Great Shelford library has launched its own loyalty card.

People borrowing foir or more adult fiction or non-fiction books at once receive a special stamp on their card.

Four stamps will entitle them to a free standard sized tea or coffee at the Shelford Deli.

The scheme has been launched initially as a pilot until June 30.

New care home proposed for Great Shelford

Proposals for a new care home in the heart of Great Shelford have been published.

The care home in Station Road would have 63 en suite bedrooms. It would also feature a café, cinema room, gym and hair salon.

Access will continue to be taken from Station Road and 28 car parking spaces will be provided for staff and visitors;

Gillings Planning have approached the Parish Council for initial discussions regarding building on the Shelford Energy site in Station Road. At this stage no planning application has been submitted.

The developers will be attending the Great Shelford Planning meeting at 6.30pm on  Wednesday 3 April in the Pavilion to discuss their proposals. 

Porthaven Care Homes is a leading national provider of high-quality care for the elderly delivered in purpose built-accommodation which exceeds regulatory standards.

Further information on the services they offer can be found on their website: https://www.porthaven.co.uk/. 

One of the ambitions for the development is that it becomes part of the wider community and this can be seen in the opening up of the site frontage so that the development is not hidden away. Active uses such as the resident’s café in the west of the care home will help create a sense of activity.  

Read more at the Parish Council website.

It seems as if Shelford Energy (formally Shelford Petroleum) have sold out the oil side of the business to Watson Fuels who are in turn part of WFL (UK) Ltd

This would explain why the oil depot is being sold for the proposed Retirement Home in Station Road. Thus another old established Shelford company closes. They were formally Shelford Corn and Coal Company owned by the George family. It looks like they are just keeping the servicing side of the business as Shelford Heating who are now based at South Cambs Business Park, Sawston . John Wakefield

Shelford Feast/ Woollards Rec update

The traditional Shelford Feast was revived in 1994 to raise funds for Shelford School. In that first year it was held in the school grounds, used the kitchen at the school to prepare the pig roast and an outside tap for its water supply.
Then it moved to the Great Shelford Recreation Ground, in an old army tent with an occasional hose pipe.

Eventually it expanded from a single day to a whole week’s festival and a grand marquee was hired for the duration. Now water could be brought from the Scout and Guide HQ and an outside socket provided during library rebuilding was the source of electricity.

Over the years water and electricity have come from the HQ, while toilets have been connected to a terminal on the car park. 

In 2015, working with the Playscape initiative and the Parish Council, the idea of developing facilities on the recreation ground took shape, with the main idea being to move the site of the ever-growing marquee to the other side of the tarmac path while to avoid lengthy cables and pipes, permanent facilities for water, electricity and sewage could be provided for the use of anyone planning activities on the recreation ground.
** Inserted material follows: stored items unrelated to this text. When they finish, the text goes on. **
(* ===== verification/workerpool.v ===== *)
(** * Package workerpool

    A pool of goroutines behind a queue ([internal/workerpool/pool.go]).  A [select]
    with several ready cases takes any of them. *)

From S2P Require Import Prelude.
From S2P Require Import golang.
From S2P Require Import domain.
From S2P Require Import machine.

Open Scope list_scope.
Open Scope Z_scope.

Section pool.
(** The jobs, told apart by what they are. *)
Context {Job : Type}.

(** A worker at its [select], in a job, or returned. *)
Inductive worker := Selecting | Running (j : Job) | Returned.

(** [accepted] and [ran] record the history: the jobs that [Submit] took and the
    ones that came to their end. *)
Record Pool := mkPool {
  size : Z;                     (* the field [workers] *)
  capacity : Z;                 (* of the channel [jobs] *)
  jobs : list Job;
  done_ : bool;                 (* the channel [done] is closed *)
  ctx_done : bool;              (* the context of [Start] *)
  workers : list worker;
  accepted : list Job;
  ran : list Job }.

Definition New (workers queue : Z) : Pool :=
  let workers := if decide (workers < 1) then 1 else workers in
  let queue := if decide (queue < workers) then workers else queue in
  mkPool workers queue [] false false [] [] [].

Inductive step : Pool -> Pool -> Prop :=
  | step_start n q js d x ws a r :
      step (mkPool n q js d x ws a r)
           (mkPool n q js d x (ws ++ replicate (Z.to_nat n) Selecting) a r)
  (* [Submit]: [case p.jobs <- job] *)
  | step_submit n q js d x ws a r j :
      Z.of_nat (length js) < q ->
      step (mkPool n q js d x ws a r) (mkPool n q (js ++ [j]) d x ws (a ++ [j]) r)
  (* a worker: [case job := <-p.jobs], and the end of the job *)
  | step_take n q j js d x ws a r w :
      ws !! w = Some Selecting ->
      step (mkPool n q (j :: js) d x ws a r) (mkPool n q js d x (<[w := Running j]> ws) a r)
  | step_finish n q js d x ws a r w j :
      ws !! w = Some (Running j) ->
      step (mkPool n q js d x ws a r) (mkPool n q js d x (<[w := Selecting]> ws) a (r ++ [j]))
  (* [case <-ctx.Done()] and [case <-p.done] *)
  | step_return n q js d x ws a r w :
      ws !! w = Some Selecting -> d = true \/ x = true ->
      step (mkPool n q js d x ws a r) (mkPool n q js d x (<[w := Returned]> ws) a r)
  (* [Stop]: the channel is closed, once *)
  | step_stop n q js x ws a r :
      step (mkPool n q js false x ws a r) (mkPool n q js true x ws a r)
  | step_ctx n q js d ws a r :
      step (mkPool n q js d false ws a r) (mkPool n q js d true ws a r).

(** The outcomes of [Submit]: what it may return in a state; [None] is success. *)
Inductive Submit (ctx : Context) (job : option Job) (p : Pool) : option error -> Prop :=
  | Submit_nil : job = None -> Submit ctx job p (Some ErrInvalid)
  | Submit_sent j : job = Some j -> Z.of_nat (length (jobs p)) < capacity p -> Submit ctx job p None
  | Submit_ctx j err : job = Some j -> ctx = Some err -> Submit ctx job p (Some err)
  | Submit_done j : job = Some j -> done_ p = true -> Submit ctx job p (Some ErrState).

(** [Stop] returns: every worker has. *)
Definition stopped (p : Pool) : Prop :=
  done_ p = true /\ Forall (fun w => w = Returned) (workers p).

(** ** Invariant *)

Definition running (w : worker) : option Job :=
  match w with Running j => Some j | _ => None end.

Record pool_ok (p : Pool) : Prop := {
  ok_size : 1 <= size p <= capacity p;
  ok_queue : Z.of_nat (length (jobs p)) <= capacity p;
  ok_order : exists started, accepted p = started ++ jobs p /\
    started ≡ₚ omap running (workers p) ++ ran p }.

Lemma New_pool_ok n q : pool_ok (New n q).
Proof. split; simpl; [repeat case_decide; lia..|]. by exists []. Qed.

Lemma step_pool_ok p p' : step p p' -> pool_ok p -> pool_ok p'.
Proof.
  intros Hstep [Hs Hq (started & Ha & Hp)]. destruct Hstep as [| | |n q js d x ws a r w j Hw|
    n q js d x ws a r w Hw Hd| |]; simpl in *; try (split; simpl; eauto; done).
  - split; simpl; [done..|]. exists started. split; [done|]. rewrite omap_app, Hp.
    replace (omap running (replicate (Z.to_nat n) Selecting)) with (@nil Job); [by rewrite app_nil_r|].
    by induction (Z.to_nat n).
  - split; simpl; [done|rewrite length_app; simpl; lia|]. exists started.
    by rewrite Ha, <- (assoc (++)).
  - destruct (omap_change running ws w Selecting (Running j)) as (rest & Hr1 & Hr2); [done|].
    simpl in *. split; simpl; [done|lia|]. exists (started ++ [j]). rewrite <- (assoc (++)).
    split; [done|]. rewrite Hp, Hr2, Hr1. solve_Permutation.
  - destruct (omap_change running ws w (Running j) Selecting) as (rest & Hr1 & Hr2); [done|].
    simpl in *. split; simpl; [done..|]. exists started. split; [done|]. rewrite Hp, Hr2, Hr1.
    solve_Permutation.
  - destruct (omap_change running ws w Selecting Returned) as (rest & Hr1 & Hr2); [done|].
    simpl in *. split; simpl; [done..|]. exists started. split; [done|]. by rewrite Hp, Hr2, Hr1.
Qed.

Lemma reachable_pool n q p : rtc step (New n q) p -> pool_ok p.
Proof. intros Hp. eapply rtc_invariant; [apply step_pool_ok|exact Hp|apply New_pool_ok]. Qed.

(** ** Stopping *)

(** The steps of the workers. *)
Inductive worker_step : Pool -> Pool -> Prop :=
  | worker_moves p p' :
      step p p' -> accepted p' = accepted p -> done_ p' = done_ p -> ctx_done p' = ctx_done p ->
      length (workers p') = length (workers p) -> worker_step p p'.

Definition credit (w : worker) : nat :=
  match w with Selecting => 1 | Running _ => 2 | Returned => 0 end.

Definition measure (p : Pool) : nat :=
  3 * length (jobs p) + sum_list_with credit (workers p).

Lemma worker_step_measure p p' :
  1 <= size p -> worker_step p p' -> (measure p' < measure p)%nat.
Proof.
  intros Hn Hw. revert Hn. destruct Hw as [q q' Hstep Ha Hd Hx Hl]. unfold measure.
  destruct Hstep as [| |n c j js d x ws a r w Hw|n c js d x ws a r w j Hw|n c js d x ws a r w Hw Hdx| |];
    simpl in *; intros Hn; try congruence.
  - rewrite length_app, length_replicate in Hl. lia.
  - apply (f_equal length) in Ha. rewrite length_app in Ha. simpl in Ha. lia.
  - pose proof (sum_change credit ws w _ (Running j) Hw). simpl in *. lia.
  - pose proof (sum_change credit ws w _ Selecting Hw). simpl in *. lia.
  - pose proof (sum_change credit ws w _ Returned Hw). simpl in *. lia.
Qed.

(** The pool starts the jobs it accepted in their order, each at most once, and
    runs no more of them at a time than it has workers: at any moment of any
    interleaving what was accepted is what was started followed by the queue, and
    what was started is running or has run. *)
Theorem jobs_run_once n q p :
  rtc step (New n q) p ->
  Z.of_nat (length (jobs p)) <= capacity p /\
  (length (omap running (workers p)) <= length (workers p))%nat /\
  exists started, accepted p = started ++ jobs p /\
    started ≡ₚ omap running (workers p) ++ ran p.
Proof.
  intros [_ Hq Ho]%reachable_pool. split_and!; [done| |done].
  apply omap_length_le.
Qed.

(** C28. [Stop] returns: once it is called or the context is done, and unless more
    jobs are submitted, the workers take a bounded number of steps, and one of them
    can go on as long as they have not all returned. *)
Theorem Stop_returns n q p k p' :
  rtc step (New n q) p -> done_ p = true \/ ctx_done p = true ->
  nsteps worker_step k p p' ->
  (k <= 3 * length (jobs p) + 2 * length (workers p))%nat /\
  (Forall (fun w => w = Returned) (workers p') \/ exists p'', worker_step p' p'').
Proof.
  intros Hreach Hd Hk. pose proof (reachable_pool n q p Hreach) as Hok.
  assert (Hkeep : (k + measure p' <= measure p)%nat /\ (done_ p' = true \/ ctx_done p' = true)).
  { clear Hreach. induction Hk as [p|k p p1 p2 Hs _ IH]; [split; [lia|done]|].
    pose proof (worker_step_measure p p1 (proj1 (ok_size _ Hok)) Hs) as Hm.
    destruct Hs as [p p1 Hs Ha Hd1 Hx1 Hl]. destruct IH as [IH ?];
      [by rewrite Hd1, Hx1|by eapply step_pool_ok|]. split; [lia|done]. }
  destruct Hkeep as [Hm Hd']. split.
  - assert (Hc : (sum_list_with credit (workers p) <= 2 * length (workers p))%nat).
    { clear. induction (workers p) as [|[] ws IH]; simpl; lia. }
    unfold measure in Hm. lia.
  - assert (Hor : Forall (fun w => w = Returned) (workers p') \/
      exists w s, workers p' !! w = Some s /\ s <> Returned).
    { clear. induction (workers p') as [|s ws [IH|(w & s' & Hw & Hs)]].
      - by left.
      - destruct s as [|j|]; [right; by exists 0%nat, Selecting|right; by exists 0%nat, (Running j)|].
        left. by constructor.
      - right. by exists (S w), s'. }
    destruct Hor as [?|(w & s & Hw & Hs)]; [by left|right].
    destruct p' as [n' q' js d x ws a r]. simpl in *. destruct s as [|j|]; [| |done].
    + eexists. constructor; [by apply step_return with (w := w)|..]; try done.
      apply length_insert.
    + eexists. constructor; [by apply step_finish with (w := w)|..]; try done.
      apply length_insert.
Qed.
End pool.

(** A job can be accepted and never run: [Stop] does not wait for the queue, and
    [Submit] may still send after it. *)
Lemma accepted_job_lost (j : nat) :
  exists p, rtc step (New 1 1) p /\ stopped p /\ jobs p = [j] /\ ran p = [] /\
    Submit None (Some j) (mkPool 1 1 [] true false [Returned] [] []) None.
Proof.
  exists (mkPool 1 1 [j] true false [Returned] [j] []). split.
  - eapply rtc_l; [apply step_start|]. eapply rtc_l; [apply step_stop|].
    eapply rtc_l; [by eapply (step_return _ _ _ _ _ _ _ _ 0); [|left]|].
    eapply rtc_l; [apply (step_submit _ _ _ _ _ _ _ _ j); simpl; lia|]. apply rtc_refl.
  - split_and!; [split; [done|by constructor]|done..|]. apply Submit_sent with j; [done|]. simpl. lia.
Qed.

Definition sample_pool : Pool (Job := nat) := mkPool 1 2 [7%nat] true false [Running 5%nat] [5%nat; 7%nat] [].

Lemma sample_reachable : rtc step (New 1 2) sample_pool.
Proof.
  eapply rtc_l; [apply step_start|]. eapply rtc_l; [apply (step_submit _ _ _ _ _ _ _ _ 5%nat); simpl; lia|].
  eapply rtc_l; [by eapply (step_take _ _ _ _ _ _ _ _ _ 0)|].
  eapply rtc_l; [apply (step_submit _ _ _ _ _ _ _ _ 7%nat); simpl; lia|].
  eapply rtc_l; [apply step_stop|]. apply rtc_refl.
Qed.

Lemma jobs_run_once_witness :
  exists started, accepted sample_pool = started ++ jobs sample_pool /\
    started ≡ₚ omap running (workers sample_pool) ++ ran sample_pool.
Proof. apply (jobs_run_once 1 2 sample_pool), sample_reachable. Defined.

Lemma Stop_returns_witness :
  Forall (fun w => w = Returned) (workers sample_pool) \/ exists p, worker_step sample_pool p.
Proof.
  apply (Stop_returns 1 2 sample_pool 0 sample_pool sample_reachable); [by left|constructor].
Defined.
It took a while for the project to take shape, with consultation and expert advice, but now the pipe-work is being installed in good time for the 2019 Feast. It does mean that for the moment the Great Shelford car park is out of action, but in the longer term the services will enhance all the way we use our invaluable recreation ground. Look out for the toilets at The Feast ( July 7th to 14th - tickets on sale now!) and you’ll find them a great convenience right next to the marquee!

Duncan Grey

Community cafe opens

A new coffee shop is opening in Great Shelford.

Cara Coffee is a new community coffee shop opposite the Co-op in the High Street which is opening this week from Tuesday to Friday. It is being run by Romsey Mill.
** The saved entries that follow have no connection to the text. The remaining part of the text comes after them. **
(* ===== verification/stream.v ===== *)
(** * Package stream

    An event bus with buffered subscribers ([internal/stream/stream.go]).  [Publish]
    holds the read lock from its first line to its last, [Subscribe] and
    [Unsubscribe] the write lock, so neither runs while a value is being published. *)

From S2P Require Import Prelude.
From S2P Require Import golang.
From S2P Require Import domain.
From S2P Require Import machine.

Open Scope list_scope.
Open Scope nat_scope.

Section bus.
Context {T : Type}.

(** A subscriber's channel.  [sent] and [received] record the values that went in and
    came out. *)
Record chan := mkChan { cap : nat; buffer : list T; sent : list T; received : list T }.

Definition send (v : T) (ch : chan) : chan :=
  mkChan (cap ch) (buffer ch ++ [v]) (sent ch ++ [v]) (received ch).

(** A goroutine that publishes: outside, or in the loop with the subscribers it has
    served and the ones to come. *)
Inductive publisher :=
  | Outside
  | Publishing (v : T) (served rest : list nat).

(** [closed]: the channels that [Unsubscribe] took out, which their owners may still
    drain. *)
Record Bus := mkBus {
  subscribers : gmap nat chan; next : nat; closed : gmap nat chan; publishers : list publisher }.

Definition New (n : nat) : Bus := mkBus ∅ 0 ∅ (replicate n Outside).

(** The write lock is free. *)
Definition unlocked (ps : list publisher) : Prop := Forall (fun p => p = Outside) ps.

Definition Subscribe (size : Z) (b : Bus) : Bus * result nat :=
  if decide (size < 1)%Z then (b, Err ErrInvalid) else
  (mkBus (<[next b := mkChan (Z.to_nat size) [] [] []]> (subscribers b)) (S (next b)) (closed b)
     (publishers b), Ok (next b)).

Definition Unsubscribe (id : nat) (b : Bus) : Bus :=
  match subscribers b !! id with
  | Some ch => mkBus (delete id (subscribers b)) (next b) (<[id := ch]> (closed b)) (publishers b)
  | None => b
  end.

Inductive step : Bus -> Bus -> Prop :=
  | step_subscribe b size :
      unlocked (publishers b) -> step b (Subscribe size b).1
  | step_unsubscribe b id :
      unlocked (publishers b) -> step b (Unsubscribe id b)
  (* [Publish] takes the lock and ranges over the map in any order *)
  | step_publish m n cl ps p v order :
      ps !! p = Some Outside -> NoDup order -> (forall id, id ∈ order <-> is_Some (m !! id)) ->
      step (mkBus m n cl ps) (mkBus m n cl (<[p := Publishing v [] order]> ps))
  (* [case ch <- v] *)
  | step_send m n cl ps p v served id rest ch :
      ps !! p = Some (Publishing v served (id :: rest)) -> m !! id = Some ch ->
      length (buffer ch) < cap ch ->
      step (mkBus m n cl ps)
           (mkBus (<[id := send v ch]> m) n cl (<[p := Publishing v (served ++ [id]) rest]> ps))
  (* [case <-ctx.Done()] *)
  | step_give_up m n cl ps p v served id rest :
      ps !! p = Some (Publishing v served (id :: rest)) ->
      step (mkBus m n cl ps) (mkBus m n cl (<[p := Outside]> ps))
  | step_published m n cl ps p v served :
      ps !! p = Some (Publishing v served []) ->
      step (mkBus m n cl ps) (mkBus m n cl (<[p := Outside]> ps))
  (* a subscriber receives, from its channel or from what it left *)
  | step_receive m n cl ps id c x xs s r :
      m !! id = Some (mkChan c (x :: xs) s r) ->
      step (mkBus m n cl ps) (mkBus (<[id := mkChan c xs s (r ++ [x])]> m) n cl ps)
  | step_drain m n cl ps id c x xs s r :
      cl !! id = Some (mkChan c (x :: xs) s r) ->
      step (mkBus m n cl ps) (mkBus m n (<[id := mkChan c xs s (r ++ [x])]> cl) ps).

(** ** Invariant *)

(** A channel gives out what went in, in order, and never holds more than it may. *)
Definition chan_ok (ch : chan) : Prop :=
  sent ch = received ch ++ buffer ch /\ length (buffer ch) <= cap ch.

(** A publisher has before it, or behind it, every subscriber once. *)
Definition publisher_ok (m : gmap nat chan) (p : publisher) : Prop :=
  match p with
  | Outside => True
  | Publishing v served rest =>
      NoDup (served ++ rest) /\ (forall id, id ∈ served ++ rest <-> is_Some (m !! id)) /\
      forall id, id ∈ served -> exists ch, m !! id = Some ch /\ v ∈ sent ch
  end.

Record bus_ok (b : Bus) : Prop := {
  ok_open : map_Forall (fun id ch => id < next b /\ chan_ok ch) (subscribers b);
  ok_closed : map_Forall (fun id ch => chan_ok ch) (closed b);
  ok_publishers : Forall (publisher_ok (subscribers b)) (publishers b) }.

Lemma New_bus_ok n : bus_ok (New n).
Proof.
  split; simpl; [apply map_Forall_empty..|]. by apply Forall_replicate.
Qed.

(** A channel that changes keeps the publishers right when nothing is lost. *)
Lemma publisher_keep m id ch ch' p :
  m !! id = Some ch -> (forall v, v ∈ sent ch -> v ∈ sent ch') ->
  publisher_ok m p -> publisher_ok (<[id := ch']> m) p.
Proof.
  intros Hid Hsent. destruct p as [|v served rest]; [done|]. intros (Hnd & Hall & Hserved).
  split_and!; [done| |].
  - intros k. rewrite Hall, lookup_insert. case_decide; [|done]. subst. rewrite Hid.
    split; eauto.
  - intros k Hk. destruct (Hserved k Hk) as (ch1 & Hk1 & Hv). rewrite lookup_insert.
    case_decide; [|eauto]. simplify_eq. eauto.
Qed.

(** While the write lock is held, nobody publishes. *)
Lemma unlocked_ok m ps : unlocked ps -> Forall (publisher_ok m) ps.
Proof. intros Hps. eapply Forall_impl; [exact Hps|]. by intros p ->. Qed.

Lemma step_bus b b' : step b b' -> bus_ok b -> bus_ok b'.
Proof.
  intros Hstep [Ho Hc Hp]. destruct Hstep as [b size Hu|b id Hu|m n cl ps p v order Hps Hnd Hall
    |m n cl ps p v served id rest ch Hps Hid Hroom|m n cl ps p v served id rest Hps
    |m n cl ps p v served Hps|m n cl ps id c x xs s r Hid|m n cl ps id c x xs s r Hid]; simpl in *.
  - unfold Subscribe. case_decide; [done|]. simpl. split; simpl; [|done|by apply unlocked_ok].
    apply map_Forall_insert_2; [split; [lia|split; simpl; [done|lia]]|].
    eapply map_Forall_impl; [exact Ho|]. intros k ch [? ?]. split; [lia|done].
  - unfold Unsubscribe. destruct (subscribers b !! id) as [ch|] eqn:Hid; [|done].
    split; simpl; [by apply map_Forall_delete| |by apply unlocked_ok].
    apply map_Forall_insert_2; [|done]. by apply (Ho id ch).
  - split; simpl; [done..|]. apply Forall_change; [done|]. split_and!; [done..|].
    by intros ? ?%elem_of_nil.
  - destruct (Ho id ch Hid) as (Hlt & Hsent & Hcap).
    assert (Hch : chan_ok (send v ch)).
    { split; simpl; [by rewrite Hsent, (assoc (++))|]. rewrite length_app. simpl. lia. }
    assert (Hkeep : Forall (publisher_ok (<[id := send v ch]> m)) ps).
    { eapply Forall_impl; [exact Hp|]. intros q. apply publisher_keep with ch; [done|].
      simpl. set_solver. }
    split; simpl; [by apply map_Forall_insert_2|done|]. apply Forall_change; [done|].
    rewrite Forall_lookup in Hkeep. destruct (Hkeep p _ Hps) as (Hnd & Hall & Hserved).
    unfold publisher_ok.
    replace ((served ++ [id]) ++ rest) with (served ++ id :: rest) by (by rewrite <- (assoc (++))).
    split; [exact Hnd|]. split; [exact Hall|].
    intros k [Hk| ->%list_elem_of_singleton]%elem_of_app; [by apply Hserved|].
    rewrite lookup_insert_eq. eexists. split; [done|]. simpl. set_solver.
  - split; simpl; [done..|]. by apply Forall_change.
  - split; simpl; [done..|]. by apply Forall_change.
  - destruct (Ho id _ Hid) as (Hlt & Hsent & Hcap). simpl in *. split; simpl; [|done|].
    + apply map_Forall_insert_2; [|done]. split; [done|]. split; simpl; [|lia].
      by rewrite <- (assoc (++)).
    + eapply Forall_impl; [exact Hp|]. intros q. by eapply publisher_keep.
  - destruct (Hc id _ Hid) as (Hsent & Hcap). simpl in *. split; simpl; [done| |done].
    apply map_Forall_insert_2; [|done]. split; simpl; [|lia]. by rewrite <- (assoc (++)).
Qed.

(** C27. Whatever is published, received and unsubscribed in any interleaving: a
    subscriber receives exactly what was sent to it, in order, with no more waiting
    than its buffer holds; a publisher never sends on a closed channel; and when a
    value has been published, it was sent to every subscriber. *)
Theorem delivery n b :
  rtc step (New n) b ->
  (forall id ch, subscribers b !! id = Some ch \/ closed b !! id = Some ch ->
     sent ch = received ch ++ buffer ch /\ length (buffer ch) <= cap ch) /\
  (forall p v served rest, publishers b !! p = Some (Publishing v served rest) ->
     (forall id, id ∈ rest -> is_Some (subscribers b !! id)) /\
     (rest = [] -> forall id ch, subscribers b !! id = Some ch -> v ∈ sent ch)).
Proof.
  intros Hb. destruct (rtc_invariant _ _ _ _ step_bus Hb (New_bus_ok n)) as [Ho Hc Hp]. split.
  - intros id ch [Hid|Hid]; [apply (Ho id ch Hid)|apply (Hc id ch Hid)].
  - intros p v served rest Hpub. rewrite Forall_lookup in Hp.
    destruct (Hp p _ Hpub) as (_ & Hall & Hserved). split.
    + intros id Hid. apply Hall, elem_of_app. by right.
    + intros -> id ch Hid. rewrite app_nil_r in Hall.
      destruct (Hserved id) as (ch' & ? & ?); [apply Hall; eauto|]. by simplify_eq.
Qed.

(** A full subscriber holds up everyone: while a publisher waits for it, nobody can
    unsubscribe it. *)
Lemma publisher_locks b p v served rest :
  publishers b !! p = Some (Publishing v served rest) -> ~ unlocked (publishers b).
Proof. intros Hp Hu. unfold unlocked in Hu. rewrite Forall_lookup in Hu. by specialize (Hu p _ Hp). Qed.
End bus.

Lemma delivery_witness :
  let ch := mkChan 1 [7] [7] [] in
  let b := mkBus {[0 := ch]} 1 ∅ [Publishing 7 [0] []] in
  rtc step (New 1) b /\ sent ch = received ch ++ buffer ch.
Proof.
  intros ch b. assert (Hb : rtc step (New 1) b).
  { eapply rtc_l; [apply (step_subscribe (New 1) 1); by constructor|].
    eapply rtc_l; [eapply (step_publish _ _ _ _ 0 7 [0]); [done|repeat constructor; set_solver|]|].
    - intros id. rewrite list_elem_of_singleton, lookup_insert. simpl.
      case_decide; [subst; split; eauto|]. rewrite lookup_empty. split; [naive_solver|by intros []].
    - eapply rtc_l; [eapply (step_send _ _ _ _ 0); [done|reflexivity|simpl; lia]|].
      apply rtc_refl. }
  split; [exact Hb|]. apply (delivery 1 b Hb) with 0. left. reflexivity.
Defined.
Local group needs your vote

Cambridge Joint Playschemes based in Stapleford needs your votes to help it win £40,000 from the National Lottery.

The Stapleford community group, which supports children with severe learning difficulties, has been named a winner in this year’s People’s Projects.

The people’s vote decides which community projects get National Lottery funding. A film about 'Cambridge Joint Playschemes' project will be aired on ITV Anglia East Region on Monday evening, 1st April after which viewers can vote for this year’s winners. This is the only Project in Cambridge and South Cambridgeshire so please help them with publicity to secure people’s votes for this great cause.

See the web site: https://www.thepeoplesprojects.org.uk/projects/view/cambridge-joint-playschemes 

Gravestone for Nazi spy will not now go ahead

A gravestone for a Nazi spy buried in Great Shelford will not now go ahead after all.

Wilhelm Ter Braak was a Dutch spy who was buried in what was an unmarked grave in the village cemetery in Great Shelford during the second world war. 

Ter Braak was a Dutch espionage agent working for the Germans who operated for five months in England. He is believed to have been the German agent who was at large for the longest time in Britain during the Second World War.

When he ran out of money, Ter Braak committed suicide in a public air raid shelter in Cambridge. It is not known why he was buried in Great Shelford.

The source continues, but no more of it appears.